Publié le 13 Dec 2018 - 00:56
OUSMANE DIA (ARTISTE PLASTICIEN)

‘’Je prédis une présidentielle à deux tours, en 2019’’

 

Comme beaucoup d’artistes de sa génération, Ousmane Dia est pluridisciplinaire. Il dessine, peint et sculpte. Dans le cadre de la 7e édition du Partcours, la Galerie Kemboury accueille toiles, tableaux et sculptures de ce plasticien dont le talent est connu et reconnu. Dans cet entretien avec ‘’EnQuête’’, l’artiste revient sur cette exposition dont le titre est ‘’L’attente’’. Pour ensuite parler du terrorisme et donner son point de vue sur la présidentielle de février 2019, au Sénégal.

 

Parlez-nous de cette exposition que reçoit actuellement la Galerie Kemboury et intitulée ‘’L’attente’’.

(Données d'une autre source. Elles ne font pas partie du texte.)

(** * Ternoa back end: the session relay (src/socket.io/creation.ts) and two
      methods of the user service (src/api/services/user.ts).

    The relay is embedded as a state-and-exception monad over a [world] that
    holds the socket.io adapter's room table, the listeners the connection
    handler has registered on each socket, the sockets that are connected,
    and the ordered trace of every effect the server performs (adapter
    joins, emissions, transport disconnects, acknowledgment calls, log
    lines).  socket.io itself is not part of the repository: its operations
    ([join], [to(..).emit], [disconnect], event dispatch, the closing of a
    socket) are modelled after socket.io 4.0 on Node's event emitter, and
    the code of creation.ts is transcribed on top of them. *)

From Stdlib Require Import ZArith.
From stdpp Require Import base gmap sets list strings pretty.

Set Warnings "-register-all".
Open Scope string_scope.

(** ** JavaScript values *)

(** Data that travels in frames and query results. *)
Inductive value : Type :=
  | VUndefined
  | VNull
  | VBool (b : bool)
  | VNum (n : Z)
  | VStr (s : string)
  | VArr (items : list value)
  | VObj (fields : list (string * value)).

(** What an argument position of a listener or of [emit] may hold: plain
    data, or a function.  The only functions the relay ever sees are the
    acknowledgment callbacks socket.io builds for a client that asked for
    one; [AFun k] is the callback of acknowledgment request [k]. *)
Inductive arg : Type :=
  | AVal (v : value)
  | AFun (k : nat).

Definition typeof_value (v : value) : string :=
  match v with
  | VUndefined => "undefined"
  | VNull => "object"
  | VBool _ => "boolean"
  | VNum _ => "number"
  | VStr _ => "string"
  | VArr _ => "object"
  | VObj _ => "object"
  end.

Definition typeof (a : arg) : string :=
  match a with
  | AVal v => typeof_value v
  | AFun _ => "function"
  end.

Definition truthy_value (v : value) : bool :=
  match v with
  | VUndefined => false
  | VNull => false
  | VBool b => b
  | VNum n => negb (n =? 0)%Z
  | VStr s => negb (String.eqb s "")
  | VArr _ => true
  | VObj _ => true
  end.

Definition truthy (a : arg) : bool :=
  match a with
  | AVal v => truthy_value v
  | AFun _ => true
  end.

(** [a && b]: the left operand when it is falsy, the right one otherwise. *)
Definition js_and (a b : arg) : arg := if truthy a then b else a.

(** ** The handshake query

    [socket.handshake.query.session] is [undefined] when the key is absent,
    a string when it occurs once, and an array of strings when the key is
    repeated in the query. *)
Inductive qval : Type :=
  | QAbsent
  | QStr (s : string)
  | QArr (l : list string).

Definition q_falsy (q : qval) : bool :=
  match q with
  | QAbsent => true
  | QStr s => String.eqb s ""
  | QArr _ => false
  end.

(** [session === lit] *)
Definition q_strict_eq (q : qval) (lit : string) : bool :=
  match q with
  | QStr s => String.eqb s lit
  | _ => false
  end.

Fixpoint join_with (sep : string) (l : list string) : string :=
  match l with
  | [] => ""
  | [x] => x
  | x :: rest => x +:+ sep +:+ join_with sep rest
  end.

(** String conversion, as in ['...' + session] and [`${session}`]. *)
Definition q_to_string (q : qval) : string :=
  match q with
  | QAbsent => "undefined"
  | QStr s => s
  | QArr l => join_with "," l
  end.

Record Socket : Type := mkSocket {
  id : string;
  handshake_query_session : qval
}.

(** ** Listeners

    creation.ts registers nine arrow functions on each socket it lets in.  Each
    closes over [socket] and [session]; a listener is the name of its body
    together with that environment. *)
Inductive listener_body : Type :=
  | on_PGPS_READY
  | on_PGPS_READY_RECEIVED
  | on_RUN_NFT_MINT
  | on_RUN_NFT_MINT_RECEIVED
  | on_MINTING_NFT
  | on_MINTING_NFT_RECEIVED
  | on_disconnect
  | on_timeout
  | on_close.

Record listener : Type := mkListener {
  body : listener_body;
  env_socket : Socket;
  env_session : qval
}.

(** ** Effects and the world *)

(** One call of [emit] on a broadcast operator: the sockets the adapter
    resolved as recipients at that moment, the event name and the arguments. *)
Record emission : Type := mkEmission {
  targets : gset string;
  tag : string;
  args : list arg
}.

Inductive effect : Type :=
  | EJoin (sid room : string)          (* adapter.addAll *)
  | EEmit (m : emission)               (* adapter.broadcast *)
  | EDisconnect (sid : string)         (* socket.disconnect() *)
  | EAck (k : nat) (v : value)         (* an acknowledgment callback called *)
  | EInfo (msg : string)               (* L.info *)
  | EConsole (msg : string).           (* console.log *)

Record world : Type := mkWorld {
  rooms : gmap string (gset string);               (* io.adapter.rooms *)
  listeners : gmap string (list (string * listener)); (* per socket id *)
  trace : list effect;
  adapter_up : bool;                               (* false: broadcasting throws *)
  connected : gset string                          (* sockets with [connected] true *)
}.

Definition empty_world : world :=
  {| rooms := ∅; listeners := ∅; trace := []; adapter_up := true; connected := ∅ |}.

Inductive exn : Type :=
  | TypeError (msg : string)
  | Error (msg : string)
  | AdapterError
  | UnhandledError (er : arg).   (* Node's ERR_UNHANDLED_ERROR, with its context *)

Inductive outcome (A : Type) : Type :=
  | Ok (a : A)
  | Throw (e : exn).
Arguments Ok {A} a.
Arguments Throw {A} e.

(** State is kept when an exception is thrown, as in JavaScript. *)
Definition M (A : Type) : Type := world → outcome A * world.

#[global] Instance M_ret : MRet M := λ A a w, (Ok a, w).
#[global] Instance M_bind : MBind M := λ A B f m w,
  match m w with
  | (Ok a, w') => f a w'
  | (Throw e, w') => (Throw e, w')
  end.

Definition throw {A} (e : exn) : M A := λ w, (Throw e, w).
Definition get_world : M world := λ w, (Ok w, w).
(** * Microphone PCM framer and WebSocket transport: a shallow embedding

    The development follows the two library modules of the repository:
    [lib/audio.ts] (capture, linear resampling, 250 ms framing, PCM16
    quantization) and [lib/ws.ts] (the WebSocket client).

    ECMAScript numbers are IEEE 754 binary64 values, modelled by Rocq's
    primitive floats.  Quantities that the program only ever uses as
    array lengths, loop counters and frame counts are integer-valued
    numbers far below 2^53, where binary64 arithmetic is exact; they are
    modelled as [nat].  The last part of the development shows this
    exactness for the frame arithmetic of the capture callback, and
    covers the two places of [App.tsx] that use the modules: the
    transcript reducer and the [onChunk] callback. *)

From Stdlib Require Import ZArith Uint63 Floats Lia Bool Ascii String.
From stdpp Require Import base list.

#[local] Set Warnings "-register-all".
#[local] Open Scope Z_scope.

(** ** ECMAScript numbers *)

Module JS.

Definition number := float.

(** Thrown values that the modelled code can observe. *)
Inductive error : Type :=
| RangeError
| SyntaxError
| TypeError
| DOMException (name : nat)
| Thrown (tag : nat).

(** Conversion of an integer to the nearest number (exact up to 2^53).
    The integers met here are array lengths, loop counters and integer
    parts of numbers below 2^53, all far below 2^63. *)
Definition of_Z (z : Z) : number :=
  if z <? 0 then (- of_uint63 (Uint63.of_Z (- z)))%float
  else of_uint63 (Uint63.of_Z z).

Definition of_nat (n : nat) : number := of_Z (Z.of_nat n).

Definition signed (s : bool) (m : positive) : Z :=
  if s then Z.neg m else Z.pos m.

(** Largest integer below a finite number; [None] on NaN and infinities. *)
Definition floorZ (x : number) : option Z :=
  match Prim2SF x with
  | S754_zero _ => Some 0
  | S754_finite s m e =>
      Some (if 0 <=? e then signed s m * 2 ^ e
            else Z.shiftr (signed s m) (- e))
  | _ => None
  end.

(** Integer part of a finite number (rounding toward zero). *)
Definition truncZ (x : number) : option Z :=
  match Prim2SF x with
  | S754_zero _ => Some 0
  | S754_finite s m e =>
      Some (if 0 <=? e then signed s m * 2 ^ e
            else Z.quot (signed s m) (2 ^ (- e)))
  | _ => None
  end.

(** [Math.floor]: NaN, infinities, both zeros and the numbers that are
    integers already (all those with a non-negative exponent, whatever
    their size) are returned as they are; the floor of any other number
    lies within 2^53 of zero. *)
Definition Math_floor (x : number) : number :=
  match Prim2SF x with
  | S754_finite _ _ e =>
      if 0 <=? e then x
      else match floorZ x with Some z => of_Z z | None => x end
  | _ => x
  end.

(** [Math.round]: the integer nearest to [x], ties toward +infinity. *)
Definition Math_round (x : number) : number :=
  match Prim2SF x with
  | S754_finite s m e =>
      if 0 <=? e then x
      else of_Z (Z.shiftr (2 * signed s m + 2 ^ (- e)) (1 - e))
  | _ => x
  end.

Definition is_neg_zero (x : number) : bool :=
  match Prim2SF x with S754_zero true => true | _ => false end.

(** [Math.min] and [Math.max] of two arguments: NaN is contagious and
    -0 is below +0. *)
Definition Math_min (a b : number) : number :=
  if is_nan a || is_nan b then nan
  else if (a <? b)%float then a
  else if (b <? a)%float then b
  else if is_neg_zero a then a else b.

Definition Math_max (a b : number) : number :=
  if is_nan a || is_nan b then nan
  else if (b <? a)%float then a
  else if (a <? b)%float then b
  else if is_neg_zero a then b else a.

(** [ToIndex], as applied to the length argument of a typed-array
    constructor: NaN counts as 0, a negative or too large integer is a
    RangeError ([None]). *)
Definition ToIndex (x : number) : option nat :=
  match Prim2SF x with
  | S754_nan => Some 0%nat
  | S754_infinity _ => None
  | _ =>
      match truncZ x with
      | Some z =>
          if (0 <=? z) && (z <=? 2 ^ 53 - 1) then Some (Z.to_nat z)
          else None
      | None => None
      end
  end.

(** The element index denoted by a number used as a property key of a
    typed array: a non-negative integer-valued number (either zero counts
    as 0); anything else names no element. *)
Definition as_index (k : number) : option nat :=
  match Prim2SF k with
  | S754_zero _ => Some 0%nat
  | S754_finite false m e =>
      if 0 <=? e then Some (Z.to_nat (Z.pos m * 2 ^ e))
      else if Z.pos m mod 2 ^ (- e) =? 0
           then Some (Z.to_nat (Z.shiftr (Z.pos m) (- e)))
           else None
  | _ => None
  end.

(** Reading [a[k]] and using the result as a number: a missing element is
    [undefined], which arithmetic converts to NaN. *)
Definition get (a : list number) (k : number) : number :=
  match as_index k with
  | Some i => default nan (a !! i)
  | None => nan
  end.

(** The same read when the key is a loop counter. *)
Definition get_at (a : list number) (i : nat) : number :=
  default nan (a !! i).

(** Rounding of a number to the nearest binary32 value, as performed by a
    store into a [Float32Array]. *)
Definition fround (x : number) : number :=
  match Prim2SF x with
  | S754_finite s m e => SF2Prim (binary_normalize 24 128 (signed s m) e s)
  | _ => x
  end.

(** [ToInt16], as performed by a store into an [Int16Array]. *)
Definition ToInt16 (x : number) : Z :=
  match truncZ x with
  | Some z =>
      let r := z mod 65536 in
      if 32768 <=? r then r - 65536 else r
  | None => 0
  end.

(** [new Float32Array(n)]: [n] zeros, or a RangeError. *)
Definition Float32Array_new (n : number) : option (list number) :=
  match ToIndex n with
  | Some k => Some (replicate k 0%float)
  | None => None
  end.

(** [a[i] = v] on a [Float32Array] (a store past the end is ignored). *)
Definition Float32Array_set (a : list number) (i : nat) (v : number)
  : list number :=
  <[ i := fround v ]> a.

(** [a[i] = v] on an [Int16Array]. *)
Definition Int16Array_set (a : list Z) (i : nat) (v : number) : list Z :=
  <[ i := ToInt16 v ]> a.

(** The bytes of the [ArrayBuffer] behind an [Int16Array], two per
    element in two's complement, low byte first (typed arrays use the
    byte order of the platform, little-endian on every platform that
    runs a browser). *)
Definition Int16Array_buffer (a : list Z) : list Z :=
  flat_map (fun v => [ (v mod 65536) mod 256 ; (v mod 65536) / 256 ]) a.

(** A shifted mantissa that lost no non-zero bit. *)
Definition exact_record (mrs : shr_record) : bool :=
  negb (shr_r mrs) && negb (shr_s mrs).

(** The exponent of the last digit of a binary64 number of magnitude [e]
    (53 digits, least exponent -1074). *)
Definition fexp64 (e : Z) : Z := Z.max (e - 53) (-1074).

End JS.

Import JS.

(** ** lib/audio.ts: resampling and quantization *)

Definition TARGET_SAMPLE_RATE : number := 16000%float.
Definition FRAME_DURATION_MS : number := 250%float.

(** The body of the loop of [resampleLinear] for target index [i]. *)
Definition resample_sample (input : list number) (ratio : number) (i : nat)
  : number :=
  let idx := (of_nat i * ratio)%float in
  let idxLow := Math_floor idx in
  let idxHigh :=
    Math_min (idxLow + 1)%float (of_nat (length input) - 1)%float in
  let weight := (idx - idxLow)%float in
  (get input idxLow * (1 - weight) + get input idxHigh * weight)%float.

(** [for (let i = 0; i < newLength; i++) output[i] = ...], with [n]
    iterations left.  [newLength] is the length of [output], so that the
    guard is the comparison of two array indices. *)
Fixpoint resample_loop (input : list number) (ratio : number)
  (n i : nat) (output : list number) : list number :=
  match n with
  | O => output
  | S n' =>
      resample_loop input ratio n' (S i)
        (Float32Array_set output i (resample_sample input ratio i))
  end.

Definition resample_length (len : nat) (inputRate targetRate : number)
  : number :=
  Math_floor (of_nat len / (inputRate / targetRate))%float.

(** [resampleLinear]; [None] is a RangeError of the array allocation. *)
Definition resampleLinear (input : list number)
  (inputRate targetRate : number) : option (list number) :=
  if (inputRate =? targetRate)%float then Some input
  else
    let ratio := (inputRate / targetRate)%float in
    let newLength := resample_length (length input) inputRate targetRate in
    match Float32Array_new newLength with
    | None => None
    | Some output =>
        Some (resample_loop input ratio (length output) 0 output)
    end.

(** The clamping step of [floatTo16BitPCM]. *)
Definition clamp (x : number) : number :=
  Math_max (-1)%float (Math_min 1%float x).

(** The value stored for one sample, before the conversion to int16. *)
Definition scale (s : number) : number :=
  if (s <? 0)%float then (s * 32768)%float else (s * 32767)%float.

J’ai tenu à travailler sur le thème de l’attente. C’est un attente par rapport à des questions que je me pose et liées à l’actualité. Je suis beaucoup l’actualité sénégalaise en particulier. Des fois, s’il y a des sujets qui m’interpellent, c’est comme si j’ai l’obligation d’immortaliser cela sur un support. Pour ce travail-ci, je parle de deux types d’attente. Il y a celle positive, comme quand on va chez le dentiste ou un tout autre médecin qui a le pouvoir de nous guérir et qu’on nous demande d’attendre avant d’entrer le voir. Il y a aussi cette attente vis-à-vis d’un pouvoir instable comme nos autorités politiques. Je fais référence donc à des cris du cœur. Je me pose des questions comme ‘’fallait-il tuer Ben Laden’’ (inscrit tel quel sur l’un des tableaux de l’exposition). Quand je parle des ‘’Rats de Nicolas’’, je fais allusion aux ‘’rats’’ de Nicolas Sarkozy qui ont été en Libye et qui y ont laissé un chaos incroyable, alors qu’ils sont en train de se la couler douce en France. Je suis en attente d’une réponse après ces fortes représailles. Quand Ben Laden est mort, j’ai vu Obama comme qui dirait jubiler. J’ai travaillé autour de cela et j’ai baptisé cette œuvre le ‘’Trophée de Barack’’. Le tableau le plus grand parle des Tirailleurs sénégalais qui sont en attente d’une réhabilitation. C’est également un questionnement. Je me demande quand est-ce que les Tirailleurs sénégalais seront dans leur droit.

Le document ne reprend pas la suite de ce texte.